Several months later, the city formed a green-collar, on-the-job training program in partnership with local labor groups that is weatherizing the homes of 30 low-income families and seniors. Student workers who take on those projects gain environmentally sensitive construction training and accreditation from Laborers Local 55, while being paid at union rates. They will be able to market their newly acquired skills to the new green construction industry, or find jobs renovating existing buildings.

Booker noted that the program addresses three major issues simultaneously – the global environmental crisis, the city’s crumbing economy and Newark families who are struggling to pay bills and keep their homes. “This initiative provides Newark residents with critical green job skills, reduces Newark’s carbon footprint and enables homeowners to make their homes more energy efficient, saving them both repair and power bill costs. We are turning challenges into opportunities to excel,” he said in January.

Brick City has chalked up a list of notable accomplishments in the face of adversity, including gains in its up-hill battle against violent crime. Newark now leads the nation among large cities for reduction in shootings and murders, achieving a 40 percent reduction in both categories.

Programs designed to empower Newark residents include creation of a fatherhood center and prisoner re-entry program, a charter school fund and a scholarship fund for graduating seniors, the latter of which has awarded scholarships to 18 college-bound students.

And there is the newly formed mentoring coalition and the eleven family success centers that are educating and assisting families with jobs, child care and health needs and a dozen free tax centers that are helping to raise awareness of the Earned Income Tax Credit (EITC) – a program that was expanded during the Clinton administration to provide the working poor with additional income. Thanks to those free tax services, the amount of money Newark residents now claim from state and federal government through the EITC has more than doubled.

Stars shine on Newark
Newark’s recent triumphs and lofty aspirations are attracting celebrities, successful native sons and a number of outside developers and investors interested in contributing to and participating in the city’s renaissance. But with the economic downturn, some of the real estate projects on the drawing board could be stalled for years, or not get built at all. Already several developers planning hotels around the New Jersey Performing Arts Center (NJPAC), home of the Grammy-winning New Jersey Symphony Orchestra, have pulled the plug on their projects.

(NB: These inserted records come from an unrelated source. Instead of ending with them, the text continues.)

(** Removal keeps the other entries; only their order can change. *)
Lemma swap_remove_perm k (m : imap json) :
  match imap_get k m with
  | Some v => m ≡ₚ (k, v) :: swap_remove k m
  | None => swap_remove k m = m
  end.
Proof.
  unfold swap_remove. destruct (list_find (λ kv, kv.1 = k) m) as [[i kv]|] eqn:Hf.
  - apply list_find_get in Hf as [Hi ->].
    assert (m ≠ []) as Hne by (intros ->; by rewrite lookup_nil in Hi).
    destruct (exists_last Hne) as (m0 & e & ->). rewrite last_snoc, removelast_last, length_app. simpl.
    case_decide as Hlen.
    + assert (i = length m0) as -> by lia. rewrite lookup_app_r, Nat.sub_diag in Hi by lia.
      injection Hi as ->. by rewrite Permutation_app_comm.
    + apply swap_out_perm. apply lookup_app_Some in Hi as [Hi|[Hge Hi]]; [done|].
      apply lookup_lt_Some in Hi. simpl in Hi. lia.
  - destruct (imap_get k m) as [v|] eqn:Hg; [|done].
    apply imap_get_elem_of in Hg. apply list_find_None in Hf. rewrite Forall_forall in Hf.
    by destruct (Hf _ Hg).
Qed.

Lemma swap_remove_spec k (m : imap json) :
  NoDup m.*1 →
  NoDup (swap_remove k m).*1 ∧ imap_get k (swap_remove k m) = None ∧
  ∀ k', k' ≠ k → imap_get k' (swap_remove k m) = imap_get k' m.
Proof.
  intros Hnd. pose proof (swap_remove_perm k m) as Hp.
  destruct (imap_get k m) as [v|] eqn:Hg; [|by rewrite Hp].
  assert (NoDup ((k, v) :: swap_remove k m).*1) as Hnd' by (by rewrite <- Hp).
  simpl in Hnd'. apply NoDup_cons in Hnd' as [Hk Hnd']. split; [done|].
  split; [by apply imap_get_None|]. intros k' Hne.
  rewrite (imap_get_perm k' m _ Hnd Hp). simpl. by rewrite decide_False.
Qed.

(** What a dispatch leaves in the payload's inputs: every declared input has
    the value [dispatch_value] gives it from what was supplied, the others are
    as supplied; it fails with the error of one of the declared inputs. *)
Lemma dispatch_inputs_spec definitions inputs :
  NoDup definitions.*1 → NoDup inputs.*1 →
  match dispatch_inputs definitions inputs with
  | Ok inputs' =>
      NoDup inputs'.*1 ∧
      ∀ k, match imap_get k definitions with
           | Some d => ∃ v, dispatch_value k d (imap_get k inputs) = Ok v ∧ imap_get k inputs' = Some v
           | None => imap_get k inputs' = imap_get k inputs
           end
  | Err e => ∃ k d, imap_get k definitions = Some d ∧ dispatch_value k d (imap_get k inputs) = Err e
  end.
Proof.
  revert inputs. induction definitions as [|[name d] definitions IH]; intros inputs Hd Hi; simpl; [done|].
  simpl in Hd. apply NoDup_cons in Hd as [Hn Hd].
  destruct (dispatch_value name d (imap_get name inputs)) as [v|e] eqn:Hv; simpl.
  2:{ exists name, d. by rewrite decide_True. }
  destruct (swap_remove_spec name inputs Hi) as (Hnd & Hnone & Hother).
  specialize (IH (imap_insert name v (swap_remove name inputs)) Hd (imap_insert_NoDup _ _ _ Hnd)).
  destruct (dispatch_inputs definitions _) as [inputs'|e].
  - destruct IH as [Hnd' IH]. split; [done|]. intros k. specialize (IH k). case_decide as Hk.
    + subst k. exists v. split; [done|]. rewrite (proj2 (imap_get_None name definitions) Hn) in IH.
      by rewrite IH, imap_get_insert_eq.
    + destruct (imap_get k definitions); rewrite imap_get_insert_ne, Hother in IH by done; done.
  - destruct IH as (k & d' & Hk & He). exists k, d'.
    assert (k ≠ name) by (intros ->; by rewrite (proj2 (imap_get_None name definitions) Hn) in Hk).
    rewrite decide_False by done. split; [done|]. by rewrite imap_get_insert_ne, Hother in He.
Qed.

End input_lemmas.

Still, the area around NJPAC is one of city officials’ top picks for development this year, their hopes for stimulating downtown Newark’s economy pinned on three residential projects there. A mixed-use high- rise, to be built by a partnership of NJPAC and Philadelphia-based urban development specialist Dranoff Properties, was given foremost priority by a scorecard committee convened by the Brick City Development Corporation, an organization formed to spur business and real estate development in Downtown Newark.

Also planned in the area are 150 housing units for Seton Hall Law School students and a $90 million mixed-use high-rise with 152 condos, 6,500 sq. ft. of ground-floor retail and a 154-space parking garage by Borai O’Neal Urban Development, a partnership that includes basketball star and Newark native Shaquille O’Neal.

According to Newark Economic Development Director Stephan Pryor, Borai is acquiring the site of a former science high school just north of NJPAC for $2.75 million, its appraised value minus the up to $1.5 million cost of demolition and cleanup.

All three projects are expected to benefit from the state’s Urban Transit Hub Tax Credit Program, created last year by New Jersey Governor Jon S. Corzine to stimulate downtown development close to light-rail and freight train lines. The program provides tax credits equal to from 80 to 100 percent of qualified capital investments made in a project within an eight-year period. Entities receiving the tax credits may apply 10 percent of the total credit amount per year, over a 10-year period, against their corporate business tax, insurance premiums tax or gross income tax liability.